Tuesday, January 10, 2017

Amazon Echo for Devops

Dave Bowman: Hello, HAL. Do you read me, HAL? 
HAL: Affirmative, Dave. I read you. 
Dave Bowman: Open the pod bay doors, HAL. 
HAL: I'm sorry, Dave. I'm afraid I can't do that. 
Dave Bowman: What's the problem? 
HAL: I think you know what the problem is just as well as I do. 
Dave Bowman: What are you talking about, HAL? 
HAL: This mission is too important for me to allow you to jeopardize it.

For those who is not familiar with the quote above - this is from a Stanley Kubrick's "2001: A Space Odyssey" masterpiece, a famous dialog between the astronaut Dr Dave Bowman and an artificially-intelligent HAL 9000 computer. 

Taking apart the controversy around the HAL's evil behavior, the whole idea of having the voice-controlled smart helper would be extremely beneficial. Especially if you are an IT individual spending your day with system administration tasks or support and maintenance activities.

I am not talking about the lip reading, automated reasoning, interpreting emotional behaviors or other smarts which still distinguish the real person from their personal computer. Even basic reporting of system vital characteristics (like memory or storage usage) might be a small step or a huge leap, depends of how busy your hands (and how cool you want to look between your office colleagues). 

With the appearance of Amazon Echo building the smart helper became a trivial task - develop a custom skill for Amazon Echo which will represent our virtual helper.
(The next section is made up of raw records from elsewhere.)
Lemma expire_node_brk clock a s : brk (expire_node clock a s) = brk s.
Proof.
  destruct (invoke_fields a s) as (_ & _ & _ & _ & Eb & _).
  unfold expire_node. destruct (from_option is_loop false _); exact Eb.
Qed.

Lemma expire_loop_frame clock now fuel : forall s s',
  expire_loop clock fuel now s = Ret s' ->
  (forall x, x ∈ _heap s' -> x ∈ _heap s) /\ brk s' = brk s /\
  exists L, fired s' = fired s ++ L /\ forall e, e ∈ L -> fst e ∈ _heap s.
Proof.
  induction fuel as [|fuel IH]; intros s s' E; [discriminate|].
  rewrite expire_loop_S in E.
  assert (Stop : s' = s -> (forall x, x ∈ _heap s' -> x ∈ _heap s) /\ brk s' = brk s /\
            exists L, fired s' = fired s ++ L /\ forall e, e ∈ L -> fst e ∈ _heap s).
  { intros ->. split; [tauto|]. split; [reflexivity|]. exists [].
    rewrite app_nil_r. split; [reflexivity|]. intros e He. inversion He. }
  destruct (_heap s) as [|a tl] eqn:Eh; [apply Stop; congruence|].
  destruct (now <? expire_of (mem s) a); [apply Stop; congruence|].
  assert (Ha : a ∈ _heap s) by (rewrite Eh; left).
  destruct (IH _ _ E) as (Hsub & Eb & L & Ef & HL).
  destruct (expire_node_fired clock a s) as (L0 & Ef0 & HL0).
  rewrite <- Eh. split; [|split].
  - intros x Hx. eapply expire_node_subset; [exact Ha|]. apply Hsub, Hx.
  - rewrite Eb. apply expire_node_brk.
  - exists (L0 ++ L). split; [rewrite Ef, Ef0, app_assoc; reflexivity|].
    intros e [He|He]%elem_of_app.
    + rewrite (HL0 e He). exact Ha.
    + eapply expire_node_subset; [exact Ha|]. apply HL, He.
Qed.

(** A node that is neither in the heap nor unallocated. *)
Definition gone (a : addr) s : Prop := (a ∉ _heap s) /\ (a < brk s)%nat.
The Amazon Echo activated by voice command "Alexa". I followed the Hollywood theme and called our little helper "Skynet". My goal was to have a voice interaction like the one below:

You: Alexa, ask Skynet what servers are supported?
Alexa: Supported are server1, server2 and server3. 
You: Alexa, ask Skynet what is the disk usage on server2 ? 
Alexa: The root mount on server2 is occupied on 74 percent.
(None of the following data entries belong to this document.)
(** ** Attendees by event *)

Lemma empty_events_lookup (event_ids : list PyKey) (k : PyKey) :
  empty_events event_ids !! k = if decide (k ∈ event_ids) then Some ∅ else None.
Proof.
  unfold empty_events.
  rewrite (foldl_insert_const_lookup (λ id_, id_)), list_fmap_id.
  by rewrite lookup_empty.
Qed.

Lemma attendees_inv_init (event_ids : list PyKey) :
  attendees_inv event_ids [] (empty_events event_ids).
Proof.
  split_and!.
  - intros id_ Hid. rewrite empty_events_lookup, decide_True by done. by eexists.
  - intros k of_event c a Hk Hc. rewrite empty_events_lookup in Hk.
    case_decide; simplify_eq; try by rewrite lookup_empty in Hc.
  - intros row Hrow. by apply elem_of_nil in Hrow.
Qed.

Lemma attendees_inv_step (event_ids : list PyKey) (done : list Element)
    (row : Element) (results results' : gmap PyKey (gmap Z Attendee)) :
  attendees_inv event_ids done results →
  add_attendee row results = Ok results' →
  attendees_inv event_ids (done ++ [row]) results'.
Proof.
  intros (Hreq & Hfrom & Hstored) Hadd. unfold add_attendee in Hadd.
  bind_inv Hadd. simplify_eq. rename a into att, a0 into ev.
  split_and!.
  - intros id_ Hid. destruct (decide (KInt ev = id_)) as [<-|Hne].
    + rewrite lookup_insert_eq. by eexists.
    + rewrite lookup_insert_ne by done. by apply Hreq.
  - intros k of_event c a Hk Hc.
    destruct (decide (KInt ev = k)) as [<-|Hne].
    + rewrite lookup_insert_eq in Hk. simplify_eq.
      destruct (decide (attendee_id att = c)) as [<-|Hc'].
      * rewrite lookup_insert_eq in Hc. simplify_eq.
        exists row, ev. split_and!; try done. apply elem_of_app. right. by left.
      * rewrite lookup_insert_ne in Hc by done.
        destruct (results !! KInt ev) as [of_event|] eqn:Hev; simpl in Hc.
        -- destruct (Hfrom _ _ _ _ Hev Hc) as (r & ev' & Hr & Hrest).
           exists r, ev'. split; [|done]. apply elem_of_app. by left.
        -- by rewrite lookup_empty in Hc.
    + rewrite lookup_insert_ne in Hk by done.
      destruct (Hfrom _ _ _ _ Hk Hc) as (r & ev' & Hr & Hrest).
      exists r, ev'. split; [|done]. apply elem_of_app. by left.
  - intros r Hr. apply elem_of_app in Hr as [Hr | Hr].
    + destruct (Hstored r Hr) as (a & ev' & of_event & Ha & Hev & Hlook & Hsome).
      destruct (decide (ev = ev')) as [<-|Hne].
      * exists a, ev. eexists. split_and!; [done | done | apply lookup_insert_eq |].
        rewrite Hlook. simpl.
        destruct (decide (attendee_id att = attendee_id a)) as [->|Hid].
        -- rewrite lookup_insert_eq. by eexists.
        -- by rewrite lookup_insert_ne.
      * exists a, ev', of_event. split_and!; try done.
        rewrite lookup_insert_ne; [done | congruence].
    + apply list_elem_of_singleton in Hr as ->.
      exists att, ev. eexists.
      split_and!; [done | done | apply lookup_insert_eq |].
      rewrite lookup_insert_eq. by eexists.
Qed.

Lemma attendee_of_row_fields (row : Element) (a : Attendee) :
  attendee_of_row row = Ok a →
  attr_int (attrib row) "characterID" = Ok (attendee_id a) ∧
  attrib row !! "characterName" = Some (attendee_name a) ∧
  attrib row !! "response" = Some (attendee_response a).
Proof.
  unfold attendee_of_row. cbn zeta. intros Hrow. bind_inv Hrow.
  simplify_eq. simpl. by rewrite <- !getitem_Ok.
Qed.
To make this happen, obviously I need to have an Amazon Echo (or Echo Dot), the Amazon Developer account and Alexa Skills Kit. The most important is to find a way to retrieve the actual disk usage on specified server. Most of my servers are AWS EC2, and one of them has the Rundeck instance. I have a Job defined in Rundeck, which once executed, takes the server name as a parameter, and runs the "disk usage" shell script on that server (basically, the df -h). The result of script execution passed back as output. Rundeck has a REST API, which allows me to execute the Job remotely as a service and obtain the JSON output with results.
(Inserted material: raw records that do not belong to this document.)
Definition playerRankings : list Player := [
  mkPlayer "Sketchie" 1263 1 "https://mc-heads.net/avatar/Sketchie/64";
  mkPlayer "Bartas10256" 1263 2 "https://mc-heads.net/avatar/Bartas10256/64";
  mkPlayer "LordTricker" 1263 3 "https://mc-heads.net/avatar/LordTricker/64";
  mkPlayer "PlayerFour" 1250 4 "https://mc-heads.net/avatar/PlayerFour/64";
  mkPlayer "PlayerFive" 1240 5 "https://mc-heads.net/avatar/PlayerFive/64";
  mkPlayer "PlayerSix" 1230 6 "https://mc-heads.net/avatar/PlayerSix/64";
  mkPlayer "PlayerSeven" 1220 7 "https://mc-heads.net/avatar/PlayerSeven/64";
  mkPlayer "PlayerEight" 1210 8 "https://mc-heads.net/avatar/PlayerEight/64";
  mkPlayer "PlayerNine" 1200 9 "https://mc-heads.net/avatar/PlayerNine/64";
  mkPlayer "PlayerTen" 1190 10 "https://mc-heads.net/avatar/PlayerTen/64";
  mkPlayer "PlayerEleven" 1180 11 "https://mc-heads.net/avatar/PlayerEleven/64";
  mkPlayer "PlayerTwelve" 1170 12 "https://mc-heads.net/avatar/PlayerTwelve/64";
  mkPlayer "PlayerThirteen" 1160 13 "https://mc-heads.net/avatar/PlayerThirteen/64";
  mkPlayer "PlayerFourteen" 1150 14 "https://mc-heads.net/avatar/PlayerFourteen/64";
  mkPlayer "PlayerFifteen" 1140 15 "https://mc-heads.net/avatar/PlayerFifteen/64";
  mkPlayer "PlayerSixteen" 1130 16 "https://mc-heads.net/avatar/PlayerSixteen/64";
  mkPlayer "PlayerSeventeen" 1120 17 "https://mc-heads.net/avatar/PlayerSeventeen/64";
  mkPlayer "PlayerEighteen" 1110 18 "https://mc-heads.net/avatar/PlayerEighteen/64";
  mkPlayer "PlayerNineteen" 1100 19 "https://mc-heads.net/avatar/PlayerNineteen/64";
  mkPlayer "PlayerTwenty" 1090 20 "https://mc-heads.net/avatar/PlayerTwenty/64"
]%string.

Definition guildRankings : list Player := [
  mkPlayer "DragonSlayers" 5420 1 "https://mc-heads.net/avatar/DragonSlayers/64";
  mkPlayer "ShadowWarriors" 5380 2 "https://mc-heads.net/avatar/ShadowWarriors/64";
  mkPlayer "CrystalGuards" 5340 3 "https://mc-heads.net/avatar/CrystalGuards/64";
  mkPlayer "IronLegion" 5300 4 "https://mc-heads.net/avatar/IronLegion/64";
  mkPlayer "FireStorm" 5260 5 "https://mc-heads.net/avatar/FireStorm/64";
  mkPlayer "StormBreakers" 5220 6 "https://mc-heads.net/avatar/StormBreakers/64";
  mkPlayer "VoidHunters" 5180 7 "https://mc-heads.net/avatar/VoidHunters/64";
  mkPlayer "BloodMoon" 5140 8 "https://mc-heads.net/avatar/BloodMoon/64";
  mkPlayer "SkyRiders" 5100 9 "https://mc-heads.net/avatar/SkyRiders/64";
  mkPlayer "DarkKnights" 5060 10 "https://mc-heads.net/avatar/DarkKnights/64";
  mkPlayer "PhoenixRising" 5020 11 "https://mc-heads.net/avatar/PhoenixRising/64";
  mkPlayer "ThunderBolts" 4980 12 "https://mc-heads.net/avatar/ThunderBolts/64";
  mkPlayer "IceBreakers" 4940 13 "https://mc-heads.net/avatar/IceBreakers/64";
  mkPlayer "GoldenEagles" 4900 14 "https://mc-heads.net/avatar/GoldenEagles/64";
  mkPlayer "SilverWolves" 4860 15 "https://mc-heads.net/avatar/SilverWolves/64";
  mkPlayer "CrimsonTide" 4820 16 "https://mc-heads.net/avatar/CrimsonTide/64";
  mkPlayer "EmeraldGuard" 4780 17 "https://mc-heads.net/avatar/EmeraldGuard/64";
  mkPlayer "DiamondCrusher" 4740 18 "https://mc-heads.net/avatar/DiamondCrusher/64";
  mkPlayer "NetherLords" 4700 19 "https://mc-heads.net/avatar/NetherLords/64";
  mkPlayer "EnderWatch" 4660 20 "https://mc-heads.net/avatar/EnderWatch/64"
]%string.

Definition killRankings : list Player := [
  mkPlayer "DeathBringer" 2847 1 "https://mc-heads.net/avatar/DeathBringer/64";
  mkPlayer "SoulReaper" 2803 2 "https://mc-heads.net/avatar/SoulReaper/64";
  mkPlayer "BloodHunter" 2759 3 "https://mc-heads.net/avatar/BloodHunter/64";
  mkPlayer "WarMachine" 2715 4 "https://mc-heads.net/avatar/WarMachine/64";
  mkPlayer "KillStreak" 2671 5 "https://mc-heads.net/avatar/KillStreak/64";
  mkPlayer "Assassin" 2627 6 "https://mc-heads.net/avatar/Assassin/64";
  mkPlayer "Executioner" 2583 7 "https://mc-heads.net/avatar/Executioner/64";
  mkPlayer "Slayer" 2539 8 "https://mc-heads.net/avatar/Slayer/64";
  mkPlayer "Destroyer" 2495 9 "https://mc-heads.net/avatar/Destroyer/64";
  mkPlayer "Terminator" 2451 10 "https://mc-heads.net/avatar/Terminator/64";
  mkPlayer "Predator" 2407 11 "https://mc-heads.net/avatar/Predator/64";
  mkPlayer "Hunter" 2363 12 "https://mc-heads.net/avatar/Hunter/64";
  mkPlayer "Warrior" 2319 13 "https://mc-heads.net/avatar/Warrior/64";
  mkPlayer "Fighter" 2275 14 "https://mc-heads.net/avatar/Fighter/64";
  mkPlayer "Gladiator" 2231 15 "https://mc-heads.net/avatar/Gladiator/64";
  mkPlayer "Champion" 2187 16 "https://mc-heads.net/avatar/Champion/64";
  mkPlayer "Conqueror" 2143 17 "https://mc-heads.net/avatar/Conqueror/64";
  mkPlayer "Vanquisher" 2099 18 "https://mc-heads.net/avatar/Vanquisher/64";
  mkPlayer "Dominator" 2055 19 "https://mc-heads.net/avatar/Dominator/64";
  mkPlayer "Overlord" 2011 20 "https://mc-heads.net/avatar/Overlord/64"
]%string.

(** [getCurrentRankings], a [switch] on the active tab. *)
Definition getCurrentRankings (activeTab : string) : list Player :=
  if String.eqb activeTab "guilds" then guildRankings
  else if String.eqb activeTab "kills" then killRankings
  else playerRankings.

(** The entries under the podium: [currentRankings.slice(3, 20)]. *)
Definition leaderboardEntries (activeTab : string) : list Player :=
  JS.slice (getCurrentRankings activeTab) 3 20.

(** [interface TabConfig] and [const tabConfigs]. *)
Record TabConfig := mkTab {
  tab_id : string;
  label : string;
  dataLabel : string
}.

Definition tabConfigs : list TabConfig := [
  mkTab "players" "PLAYER RANKING" "Player Points";
  mkTab "guilds" "GUILD RANKING" "Guild Points";
  mkTab "kills" "KILL RANKING" "Kills"
]%string.

(** [getTabLabel]: [config?.dataLabel || 'Player Points'], where an absent
    tab and an empty label both give the default. *)
Definition getTabLabel (activeTab : string) : string :=
  match JS.find (fun tab => String.eqb (tab_id tab) activeTab) tabConfigs with
  | Some config => if String.eqb (dataLabel config) EmptyString then "Player Points" else dataLabel config
  | None => "Player Points"
  end.

(** [const positionColors]. *)
Record PositionColors := mkColors {
  first : string;
  second : string;
  third : string
}.

Definition positionColors : PositionColors :=
  mkColors "text-yellow-400 border-yellow-400"
           "text-light-gray border-light-gray"
           "text-orange-400 border-orange-400".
The actual Skill development is trivial, I took one of the Java examples from Alexa Skills Kit as a basis and added some REST-calling and result-parsing functionality. Then I created new AWS Lambda definition in AWS us-east-1 region and configured Alexa Skills Kit as a trigger. Lambda has to be configured with VPC support, you might need to supply a proper Role to it and depends of your network configuration add specific Subnets and Security Groups. The new Skill has to be added on Amazon Developer under "Alexa" section, also nothing specific - all steps explained in Alexa Skills Kit step-by-step guide. I did not publish my Skill to public, since I did not want to let everybody in the world to figure out how much space is available on my servers. My Skill stays at "Test" stage in Amazon Developer console, this way only me (or everyone in the room where the actual Echo installed) can use this functionality.

The most interesting part was defining the actual voice dialog. See the Sample Utterances and Intent Schema below. 

IntentSchema.json:

{
  "intents": [
    {
      "intent": "DiskUsageIntent",
      "slots": [
        {
          "name": "server",
          "type": "LIST_OF_SERVERS"
        }
      ]
    },
    {
      "intent": "SupportedServersIntent"
    },
    {
      "intent": "AMAZON.HelpIntent"
    },
    {
      "intent": "AMAZON.StopIntent"
    },
    {
      "intent": "AMAZON.CancelIntent"
    }
  ]

}


SampleUtterances.txt:

DiskUsageIntent get disk usage for {server}
DiskUsageIntent get the disk usage for {server}
DiskUsageIntent get a disk usage for {server}
DiskUsageIntent what is the disk usage on {server}
DiskUsageIntent disk usage {server}
DiskUsageIntent {server}

SupportedServersIntent what servers
SupportedServersIntent what servers are supported
SupportedServersIntent which servers are supported
SupportedServersIntent which servers
SupportedServersIntent which servers do you know
SupportedServersIntent what computers
SupportedServersIntent what computers are supported
SupportedServersIntent which computers are supported
SupportedServersIntent which computers
SupportedServersIntent which computers do you know


As you can see, the logic and implementation is very simple. We are still quite apart from the actual HAL or Skynet functionality, no need (yet) to worry much about the AI takeover or machine dominance. The Alexa Skill code with my modifications can be found on Github, so the future of humankind is in your hands.